Gracias a la traducción de Fruela Fernández, Ediciones del Subsuelo  ha publicado El latín ha muerto, ¡viva el latín! Breve historia de una gran lengua, que firma el ilustre profesor alemán Wilfried Stroh. El título lo dice todo: hablaremos del latín. Imagino a la mayoría de mis lectores, retrocediendo involuntariamente y exclamando: ¿Latín? Vade retro!

Pues, sí, latín. No es un libro de aventuras, es evidente, pero es un buen libro para aprender un poco más sobre el gran tesoro que cobija esta lengua hoy tan maltratada. Además, como el profesor Stroh, soy partidario de promover el latín como lengua europea, no el inglés, pero los friquis tenemos la guerra perdida y el inglés cuenta con poderosos aliados. La cultura pierde siempre ante la barbarie.

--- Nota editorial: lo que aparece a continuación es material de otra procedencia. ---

(** ** The table remapper

    The query parser ([QueryParserTable]), the reader of the Iceberg
    catalog ([IcebergReader]) and the syntax tree of the query
    ([pgQuery.Node]) are declared outside the remapper: they are taken as
    interfaces here. *)

Definition PG_SCHEMA_PUBLIC : string := "public".

Module QuerySchemaTable.
Record t := mk { Schema : string; Table : string; Alias : string }.

Definition ToIcebergSchemaTable (qSchemaTable : t) : IcebergSchemaTable :=
  Build_SchemaTable (Schema qSchemaTable) (Table qSchemaTable).
End QuerySchemaTable.

Record QueryParserTable (Node : Type) := {
  NodeToQuerySchemaTable : Node -> QuerySchemaTable.t;
  IsPgStatioUserTablesTable : QuerySchemaTable.t -> bool;
  MakePgStatioUserTablesNode : string -> Node;
  IsPgShadowTable : QuerySchemaTable.t -> bool;
  MakePgShadowNode : string -> string -> string -> Node;
  IsPgRolesTable : QuerySchemaTable.t -> bool;
  MakePgRolesNode : string -> string -> Node;
  IsPgShdescriptionTable : QuerySchemaTable.t -> bool;
  MakePgShdescriptionNode : string -> Node;
  IsTableFromPgCatalog : QuerySchemaTable.t -> bool;
  IsInformationSchemaTablesTable : QuerySchemaTable.t -> bool;
  MakeInformationSchemaTablesNode : string -> list IcebergSchemaTable -> string -> Node;
  IsTableFromInformationSchema : QuerySchemaTable.t -> bool;
  MakeIcebergTableNode : string -> Node
}.

Record IcebergReader := {
  SchemaTables : M (list IcebergSchemaTable);
  MetadataFilePath : IcebergSchemaTable -> string
}.

Record SelectRemapperTable (Node : Type) := {
  parserTable : QueryParserTable Node;
  icebergSchemaTables : list IcebergSchemaTable;
  icebergReader : IcebergReader;
  config : Config
}.

Section Remapper.

Context {Node : Type}.

Definition with_icebergSchemaTables (remapper : SelectRemapperTable Node)
           (tables : list IcebergSchemaTable) : SelectRemapperTable Node :=
  {| parserTable := parserTable remapper;
     icebergSchemaTables := tables;
     icebergReader := icebergReader remapper;
     config := config remapper |}.

Definition NewSelectRemapperTable (parser : QueryParserTable Node) (config : Config)
           (icebergReader : IcebergReader) : M (SelectRemapperTable Node) :=
  icebergSchemaTables <- PanicIfError (SchemaTables icebergReader) ;;
  ret {| parserTable := parser;
         icebergSchemaTables := icebergSchemaTables;
         icebergReader := icebergReader;
         config := config |}.

Definition overrideTable (node fromClause : Node) : Node := fromClause.
Lemma sorted_items_nil (m : gmap Z pyval) : sorted_items m = [] → m = ∅.
Proof.
  intros H. apply map_to_list_empty_iff, Permutation_nil_r.
  by rewrite <-sorted_items_Permutation, H.
Qed.

Lemma unzip_Ok pairs ids names :
  unzip pairs = Ok (ids, names) ↔ pairs ≠ [] ∧ ids = pairs.*1 ∧ names = pairs.*2.
Proof.
  destruct pairs as [|p pairs]; simpl; split.
  - discriminate.
  - by intros [? _].
  - intros [= <- <-]. done.
  - by intros (_ & -> & ->).
Qed.

Lemma length_sorted_items (m : gmap Z pyval) :
  length (sorted_items m) = size m.
Proof. by rewrite sorted_items_Permutation, length_map_to_list. Qed.

(** ** End to end *)

(** C1: with the schema {7: "Priority"} and the single job J1, export
    writes the header row and the row of J1, printed as the two lines of
    the scenario, and returns the count 1. *)
Theorem scenario_export (fuel : nat) (verbose : bool) :
  get_custom_fields scenario_team = Ok {[ 7 := PStr "Priority" ]} ∧
  get_all_jobs (S fuel) scenario_team = ([scenario_job], Exhausted) ∧
  ∃ w, export_to_csv (S fuel) scenario_team verbose start = (Returned 1%nat, w)
       ∧ out w = [scenario_header; scenario_row]
       ∧ csv_text (out w) = Some scenario_text.
Proof.
  split; [reflexivity|]. split; [by destruct fuel|].
  destruct fuel, verbose; eexists; (split; [vm_compute; reflexivity|]);
    split; reflexivity.
Qed.

(** With an empty schema export raises at the unpacking, after the first
    progress mark at most. *)
Lemma export_to_csv_empty fuel team verbose w :
  get_custom_fields team = Ok ∅ →
  export_to_csv fuel team verbose w
  = (Raised ValueError, if verbose then stderr_write "." w else w).
Proof.
  intros Hget. unfold export_to_csv. by rewrite Hget, sorted_items_empty.
Qed.

(** ** The header row *)

(** C2: the header row that export writes is the eleven fixed column names
    followed by the names of the custom fields in ascending order of their
    ids, and sorting gives that order whatever the order in which the
    schema lists its entries.  (A schema without fields has no header row:
    see [export_to_csv_empty].) *)
Theorem header_row_sorted (fuel : nat) (team : Team) (verbose : bool) (w : io)
    (custom_fields : gmap Z pyval) :
  get_custom_fields team = Ok custom_fields →
  let pairs := sorted_items custom_fields in
  (∀ row rows, out (export_to_csv fuel team verbose w).2 = out w ++ row :: rows →
               row = header pairs.*2) ∧
  (custom_fields ≠ ∅ →
   ∃ rows, out (export_to_csv fuel team verbose w).2
           = out w ++ header pairs.*2 :: rows) ∧
  header pairs.*2
    = [PStr "Job ID"; PStr "Last update"; PStr "Title"; PStr "Assignee";
       PStr "Progress"; PStr "Address"; PStr "Lat"; PStr "Lon";
       PStr "Contact name"; PStr "Contact phone"; PStr "Notes"] ++ pairs.*2 ∧
  (∀ id name, (id, name) ∈ pairs ↔ custom_fields !! id = Some name) ∧
  length pairs = size custom_fields ∧
  StronglySorted (λ x y, x.1 < y.1) pairs ∧
  (∀ items, items ≡ₚ map_to_list custom_fields → sorted items = pairs).
Proof.
  intros Hget pairs.
  assert (pairs ≠ [] →
          ∃ rows, out (export_to_csv fuel team verbose w).2
                  = out w ++ header pairs.*2 :: rows) as Hwritten.
  { intros Hne. unfold export_to_csv. rewrite Hget. fold pairs.
    destruct pairs as [|p pairs']; [done|].
    cbn [unzip]. destruct (get_all_jobs fuel team) as [jobs e].
    match goal with
    | |- context [export_jobs ?v ?i ?j ?c ?w0] =>
        destruct (export_jobs_out v i j c w0) as [rows Hrows];
        destruct (export_jobs v i j c w0) as [[n|e'] w'] eqn:Hloop
    end; simpl in Hrows.
    - exists rows. replace (out _) with (out w').
      + rewrite Hrows. destruct verbose; simpl; by rewrite <-app_assoc.
      + by destruct e.
    - exists rows. simpl. rewrite Hrows.
      destruct verbose; simpl; by rewrite <-app_assoc. }
  split; [|split; [|split; [done|split; [apply sorted_items_elem_of|
    split; [apply length_sorted_items|
    split; [apply sorted_items_strict|apply sorted_any_order]]]]]].
  - intros row rows Hout. destruct pairs as [|p pairs'] eqn:Hp.
    + apply sorted_items_nil in Hp as ->.
      rewrite (export_to_csv_empty fuel team verbose w Hget) in Hout.
      assert (out w = out w ++ row :: rows) as Hlen by (by destruct verbose).
      apply (f_equal length) in Hlen. clear Hout. rename Hlen into Hout.
      rewrite length_app in Hout. simpl in Hout. lia.
    + destruct Hwritten as [rows' Hrows']; [done|].
      rewrite Hrows' in Hout. by apply app_inv_head in Hout as [= <- _].
  - intros Hne. apply Hwritten. intros Hnil. by apply sorted_items_nil in Hnil.
Qed.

Es un libro entretenido, recomendable y lleno de datos curiosos o revelaciones sorprendentes. Por ejemplo, latín macarrónico viene de lingua culinaria, la lengua (el lenguaje) de los cocineros. En español, pusimos lo de macarrónico con un gracejo y un acierto que, creo yo, nos envidian en el mundo entero. Qué genial idea, la de los macarrones.

Lástima que el profesor Stroh se centre demasiado en Alemania, especialmente en la Edad Moderna, porque me hubiera gustado mucho leer sobre el latín en España en el Siglo de Oro, por poner un ejemplo. Pero es alemán y escribía para los alemanes, está en su derecho. Lo sorprendente es que su libro fuera un éxito de ventas. No imagino ese éxito en España, ahora mismo. Qué lástima, ¿verdad?

Lo dicho: si sienten el gusanillo de la curiosidad, no se sentirán defraudados.